### [What the task asks]
Reproduce the lines of the listing exactly, beginning at the top, until the line with "in which the" has been reproduced too.

..............................

(* ===== verification/SchemaExact.v ===== *)
(** A compiled schema means what its document means.

    When the compiler reports nothing, the node at the root stands for the document, every
    reference leads to the node of the schema it names, and the validator accepts a value
    exactly when the document's own meaning does.  The result is independent of the order
    in which the maps are visited, by the compiler and by the validator. *)
From S2P Require Import Prelude Encoding Json JsonDecode SchemaModel SchemaCompile SchemaValidate SchemaSpec SchemaPanic SchemaDoc SchemaPointer SchemaCompiled SchemaIndex SchemaSample.
From Stdlib Require Import String Ascii List ZArith Lia Bool.
From stdpp Require Import base strings list gmap pretty.
Open Scope string_scope.
Open Scope list_scope.

Section exact.
Context {F B : Type} (lib : golib F B).
Context (doc : json) (depth : nat) (doc_regular : regular depth doc).
Notation compiler := (@Compiler F).

(** The index holds what the document says. *)
Record indexed_by (c : compiler) : Prop := {
  i_only : forall id e, entry c id = Some e -> (id, e) ∈ doc_ids doc "";
  i_covers : forall id e, (id, e) ∈ doc_ids doc "" -> exists e', entry c id = Some e' /\ e'.2 = e.2 }.

Lemma index_lookup c id : indexed_by c ->
  idIndex c !! id = match List.find (fun e => String.eqb id e.1) (doc_ids doc "") with Some e => Some e.2.1 | None => None end.
Proof.
  intros [Ho Hc]. assert (He : idIndex c !! id = fst <$> entry c id) by (unfold entry; by destruct (idIndex c !! id)).
  rewrite He. clear He. destruct (List.find _ _) as [[i [x q]]|] eqn:Hf.
  - apply List.find_some in Hf as [Hin Hi]. simpl in Hi. apply String.eqb_eq in Hi as <-. apply list_elem_of_In in Hin.
    destruct (Hc _ _ Hin) as ([x' q'] & He & Hq). simpl in Hq. subst q'. rewrite He. simpl. f_equal.
    apply Ho in He. apply (doc_ids_placed doc depth doc_regular) in He, Hin. congruence.
  - destruct (entry c id) as [e|] eqn:He; [|done]. apply Ho, list_elem_of_In in He.
    pose proof (List.find_none _ _ Hf _ He) as Hn. simpl in Hn. by rewrite String.eqb_refl in Hn.
Qed.

Context (c : compiler) (c_good : good lib doc ∅ c) (c_index : indexed_by c).

Lemma resolveRef_doc ref : fst <$> (resolveRef ref c).1 = doc_ref doc ref.
Proof.
  unfold resolveRef, doc_ref, mbind, comp_bind, get_state, mret, comp_ret. cbn [fst snd]. rewrite (g_root _ _ _ _ c_good).
  destruct (String.eqb ref "#"); [done|]. destruct (String.prefix "#/definitions/" ref).
  - cbn [fst]. by destruct (resolveJSONPointer doc _).
  - destruct (String.prefix "#" ref); [|done]. cbn [fst]. rewrite (index_lookup c ref c_index). by destruct (List.find _ _).
Qed.

(** A node that no reference leads away from, or the last one of a long chain. *)
Definition stands (s : Schema F nat) (n : json) : Prop :=
  match n with
  | JBool b => Boolean s = Some b
  | JObject obj =>
      Boolean s = None /\
      match text_of (member "$ref" obj) with
      | Some ref => exists id a p, s = ref_schema None id ref (Some a) p
      | None => represents (linked doc c) s (doc_schema lib obj) /\ NoDup (doc_map "properties" obj).*1
      end
  | _ => False
  end.

Lemma linked_node a obj : linked doc c a (JObject obj) -> exists p s, store c !! a = Some s /\ describes lib doc c obj p s /\
  NoDup (doc_map "properties" obj).*1.
Proof.
  intros (p & Hp & Hr). destruct (g_node _ _ _ _ c_good p a Hp) as (o & Ho & _ & [Hin|(s & Hs & Hd)]); [by apply not_elem_of_empty in Hin|].
  rewrite Hr in Ho. injection Ho as <-. exists p, s. split; [done|]. split; [done|].
  unfold doc_map. destruct (member "properties" obj) as [[| | | | |m]|] eqn:Hm; try constructor.
  destruct (regular_resolve _ _ _ (JObject m) doc_regular (resolve_child _ _ _ _ _ Hr Hm)) as [d Hd'].
  by eapply regular_keys.
Qed.

Lemma follow_stands k : forall a n, linked doc c a n ->
  exists s m, follow (store c) k a = Some s /\ doc_follow doc k n = Some m /\ stands s m.
Proof.
  induction k as [|k IH]; intros a n Hl; (destruct n as [|b| | | |obj]; try done);
    try (destruct Hl as [(s & Hs & Hb & Hr) _]; exists s, (JBool b); simpl; rewrite Hs; simpl; by rewrite Hr);
    destruct (linked_node a obj Hl) as (p & s & Hs & (Hloc & Hb & Hd) & Hnd).
  - exists s, (JObject obj). simpl. rewrite Hs. simpl. split; [by destruct (Ref s)|]. split; [by destruct (text_of _)|].
    split; [done|]. destruct (text_of (member "$ref" obj)) as [ref|]; [|by destruct Hd].
    destruct Hd as (t & tp & x & _ & -> & _). by eexists _, _, _.
  - cbn [follow doc_follow ref_of]. rewrite Hs. cbn [mbind option_bind].
    destruct (text_of (member "$ref" obj)) as [ref|] eqn:Href.
    + destruct Hd as (t & tp & x & Hx & -> & Hlx). cbn [Ref ref_schema].
      rewrite <- (resolveRef_doc ref), Hx. cbn. by apply IH.
    + destruct Hd as [Hr Hrep]. rewrite Hr. exists s, (JObject obj). split; [done|]. split; [done|]. cbn. by rewrite Href.
Qed.

Lemma ref_schema_meets sub b id ref t p v : meets lib sub (ref_schema b id ref t p) v = true.
Proof.
  destruct v as [| | | |arr|obj]; try done; unfold meets, array_meets, object_meets; simpl.
  - by rewrite <- forallb_all_true.
  - unfold property_meets. simpl. by rewrite <- !forallb_all_true.
Qed.

Lemma accepts_interp room : forall a n v, linked doc c a n -> accepts lib (store c) room a v = interp lib doc room n v.
Proof.
  induction room as [|room IH]; intros a n v Hl; [done|]. cbn [accepts interp]. unfold Resolved.
  destruct (follow_stands 64 a n Hl) as (s & m & -> & -> & Hst). destruct m as [|b| | | |obj]; try done.
  - simpl in Hst. by rewrite Hst.
  - destruct Hst as [Hb Hst]. rewrite Hb. cbn [ref_of]. destruct (text_of _) as [ref|].
    + destruct Hst as (id & x & p & ->). apply ref_schema_meets.
    + destruct Hst as [Hr Hnd]. eapply (meets_rel lib (linked doc c)); [intros; by apply IH|done|done].
Qed.
End exact.

(** ** The whole compiler *)

Lemma good_start {F B} (lib : golib F B) doc (c : @Compiler F) :
  root c = doc -> compiled c = ∅ -> store c = ∅ ->
  (forall id x, idIndex c !! id = Some x -> resolveJSONPointer doc (default "" (idPaths c !! id)) = Some x) -> good lib doc ∅ c.
Proof.
  intros Hr Hc Hs Hi. split; rewrite ?Hc, ?Hs; try done.
  intros a. rewrite lookup_empty, map_size_empty. split; [by intros []|lia].
Qed.

Lemma Compile_links {F B} (lib : golib F B) range data doc a (c : @Compiler F) :
  permutes range -> decodeJSONStrict data = Decoded doc -> Compile lib range data NewCompiler = (inl a, c) ->
  good lib doc ∅ c /\ indexed_by doc c /\ linked doc c a doc.
Proof.
  intros Hrange Hdoc HC. pose proof (decoded_regular _ _ Hdoc) as Hreg. unfold Compile in HC. rewrite Hdoc in HC.
  unfold mbind, comp_bind, get_state, mret, comp_ret in HC. cbn [start_compile] in HC.
  match type of HC with context [indexIDs range doc "" ?x] => set (c0 := x) in HC end.
  pose proof (indexIDs_indexes range Hrange doc "" c0) as Hx.
  destruct (indexIDs range doc "" c0) as [u c1]. cbn [snd] in Hx.
  pose proof (compileNode_links lib range Hrange doc _ Hreg (S OSCALValidatorMaxDepth) doc "" c1 ∅ eq_refl) as Hn.
  unfold holds in Hn.
  pose proof (grows_compileNode lib range (S OSCALValidatorMaxDepth) doc "" c1) as Hgr.
  destruct (compileNode lib range (S OSCALValidatorMaxDepth) doc "" c1) as [a2 c2]. cbn [fst snd] in Hn, Hgr.
  assert (Hcl : clean c2) by (unfold clean; destruct (cfailures c2); [done|by simplify_eq]).
  assert (a2 = a /\ c2 = c) as [-> ->] by (rewrite Hcl in HC; by simplify_eq).
  destruct (Hx (Hgr Hcl)) as [_ Hi].
  assert (Honly : forall id e, entry c1 id = Some e -> (id, e) ∈ doc_ids doc "") by
    (intros id e He; by apply (x_only _ _ _ Hi) in He as [He|He]).
  assert (Hg : good lib doc ∅ c1).
  { apply good_start; [by rewrite (x_root _ _ _ Hi)|by rewrite (x_compiled _ _ _ Hi)|by rewrite (x_store _ _ _ Hi)|].
    intros id x Hid. apply (doc_ids_placed doc _ Hreg id). apply Honly. unfold entry. by rewrite Hid. }
  destruct (Hn Hg Hcl) as (Hg2 & He & Hl). split; [done|]. split; [|done].
  assert (Hsame : forall id, entry c id = entry c1 id) by
    (intros id; unfold entry; by rewrite (e_index _ _ _ He), (e_paths _ _ _ He)).
  split; intros id e; rewrite Hsame; [apply Honly|apply (x_covers _ _ _ Hi)].
Qed.

(** C14: when [Compile] reports no failure, the validator finds no failure in a value exactly
    when the schema document, read directly, accepts the value: with its references looked
    up in the document, at the depth the validator allows, and whatever the order in which
    the maps were visited by either.  The validator returns, unless a number it divides by
    a multipleOf overflows: there it panics. *)
Theorem compiled_schema_means_document {F B} (lib : golib F B) range range' data doc a (c : @Compiler F) v :
  permutes range -> permutes range' -> decodeJSONStrict data = Decoded doc ->
  Compile lib range data NewCompiler = (inl a, c) ->
  match ValidateValue lib range' (store c) a v with
  | Some fs => fs = [] <-> interp lib doc (S OSCALValidatorMaxDepth) doc v = true
  | None => exists n m, overflows lib n m
  end.
Proof.
  intros Hr Hr' Hd HC. pose proof (decoded_regular _ _ Hd) as Hreg.
  destruct (Compile_links _ _ _ _ _ _ Hr Hd HC) as (Hg & Hi & Hl).
  destruct (ValidateValue lib range' (store c) a v) as [fs|] eqn:HV; [|by eapply ValidateValue_panics].
  rewrite (ValidateValue_accepts lib range' Hr' (store c) a v fs HV).
  by rewrite (accepts_interp lib doc _ Hreg c Hg Hi _ a doc v Hl).
Qed.

(** The schema of a person, compiled with the maps in one order and used with them in the
    other, accepts what its document accepts. *)
Definition person_doc : json := match decodeJSONStrict (text person) with Decoded v => v | _ => JNull end.
Definition a_person : json := JObject [("name", JString "x"); ("tags", JArray [JString "a"; JString "b"])].

Lemma compiled_schema_means_document_witness :
  let c := (Compile zlib in_turn (text person) NewCompiler).2 in
  ValidateValue zlib reversed (store c) 0 a_person = Some [] /\
  interp zlib person_doc (S OSCALValidatorMaxDepth) person_doc a_person = true.
Proof.
  intros c. assert (H : ValidateValue zlib reversed (store c) 0 a_person = Some []) by (vm_compute; reflexivity).
  split; [exact H|]. pose proof (compiled_schema_means_document zlib in_turn reversed (text person) person_doc 0 c a_person
    in_turn_permutes reversed_permutes) as Hmeans. rewrite H in Hmeans.
  apply Hmeans; [vm_compute; reflexivity| |reflexivity].
  rewrite (surjective_pairing (Compile zlib in_turn (text person) NewCompiler)).
  apply (f_equal (fun x => (x, c)) (y := inl 0%nat)). vm_compute. reflexivity.
Defined.
(* ===== verification/SchemaCases.v ===== *)
(** The schema engine on concrete schemas: what it accepts and refuses, and where it
    departs from the comments or from Draft-07. *)
From S2P Require Import Prelude Encoding Json JsonDecode SchemaModel SchemaCompile SchemaValidate SchemaSample.
From Stdlib Require Import String Ascii List ZArith Lia Bool.
From stdpp Require Import base strings list gmap pretty.
Open Scope string_scope.
Open Scope list_scope.

Example person_accepted : reasons (check_text in_turn person "{'name':'x','tags':['a','b']}") = Some [].
Proof. vm_compute. reflexivity. Qed.
Example person_rejected : reasons (check_text in_turn person "{'name':'','tags':['a','c'],'age':1}") =
  Some [(ReasonValueAdditionalProp, "/age"); (ReasonValueMinLength, "/name"); (ReasonValueEnumMismatch, "/tags/1")].
Proof. vm_compute. reflexivity. Qed.

(** ** Behaviour that differs from the comments or from Draft-07 *)

(** A cycle of references compiles, and accepts every value. *)
Example reference_cycle_accepted :
  reasons (check_text in_turn "{'$ref':'#/definitions/a','definitions':{'a':{'$ref':'#/definitions/b'},'b':{'$ref':'#/definitions/a'}}}" "7") = Some [].
Proof. vm_compute. reflexivity. Qed.

(** A boolean under not, contains, if, then or else is dropped. *)
Example boolean_not_dropped : reasons (check_text in_turn "{'not':true}" "7") = Some [].
Proof. vm_compute. reflexivity. Qed.
Example boolean_then_dropped : reasons (check_text in_turn "{'if':{'type':'number'},'then':false}" "7") = Some [].
Proof. vm_compute. reflexivity. Qed.

(** Of several types only the first is kept. *)
Example first_type_only : reasons (check_text in_turn "{'type':['string','null']}" "null") = Some [(ReasonValueTypeMismatch, "")].
Proof. vm_compute. reflexivity. Qed.

(** Of a tuple the first schema is applied to every item, and additionalItems to none. *)
Example first_item_schema_only :
  reasons (check_text in_turn "{'items':[{'type':'string'},{'type':'boolean'}],'additionalItems':false}" "['x',true]") =
    Some [(ReasonValueTypeMismatch, "/1")] /\
  reasons (check_text in_turn "{'items':[{'type':'string'}],'additionalItems':false}" "['x','y']") = Some [].
Proof. split; vm_compute; reflexivity. Qed.

(** Equal numbers in different notations differ. *)
Example number_notation_compared : reasons (check_text in_turn "{'const':1}" "1.0") = Some [(ReasonValueConstMismatch, "")] /\
  reasons (check_text in_turn "{'uniqueItems':true}" "[1,1.0]") = Some [].
Proof. split; vm_compute; reflexivity. Qed.

(** A limit with a fraction of zero is dropped. *)
Example limit_with_fraction_dropped : reasons (check_text in_turn "{'maxLength':1.0}" "'abc'") = Some [].
Proof. vm_compute. reflexivity. Qed.

(** Failures that differ only in their messages come in the order of the map. *)
Definition two_dependencies : string := "{'dependencies':{'a':['x'],'b':['y']}}".
Example messages_follow_map_order :
  match Compile zlib in_turn (text two_dependencies) NewCompiler with
  | (inl a, c) => let answer range := option_map (map Operands) (Validate zlib range (store c) a (text "{'a':1,'b':1}")) in
                  answer in_turn = Some [[OText "a"; OText "x"]; [OText "b"; OText "y"]] /\
                  answer reversed = Some [[OText "b"; OText "y"]; [OText "a"; OText "x"]]
  | _ => False
  end.
Proof. vm_compute. by split. Qed.

(** A compiler that is used again answers with the first schema. *)
Example compiler_used_again :
  let '(first, c) := Compile zlib in_turn (text "{'type':'string'}") NewCompiler in
  let '(second, c') := Compile zlib in_turn (text "{'type':'number'}") c in
  first = inl 0%nat /\ second = inl 0%nat /\
  option_map (map Reason) (Validate zlib in_turn (store c') 0 "7") = Some [ReasonValueTypeMismatch].
Proof. vm_compute. by split_and!. Qed.

(** A number whose quotient is infinite panics, whatever else is wrong with the document;
    one that is not divided does not. *)
Example infinite_quotient_panics :
  match Compile zlib in_turn (text "{'items':{'type':'number','multipleOf':1}}") NewCompiler with
  | (inl a, c) => Validate zlib in_turn (store c) a (text "[true,2000000000000000000]") = None /\
                  option_map (map Reason) (Validate zlib in_turn (store c) a (text "[true,2]")) = Some [ReasonValueTypeMismatch]
  | _ => False
  end.
Proof. vm_compute. by split. Qed.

..............................

### [Response to the task]
(* ===== verification/SchemaExact.v ===== *)
(** A compiled schema means what its document means.

    When the compiler reports nothing, the node at the root stands for the document, every
    reference leads to the node of the schema it names, and the validator accepts a value
    exactly when the document's own meaning does.  The result is independent of the order
    in which the maps are visited, by the compiler and by the validator. *)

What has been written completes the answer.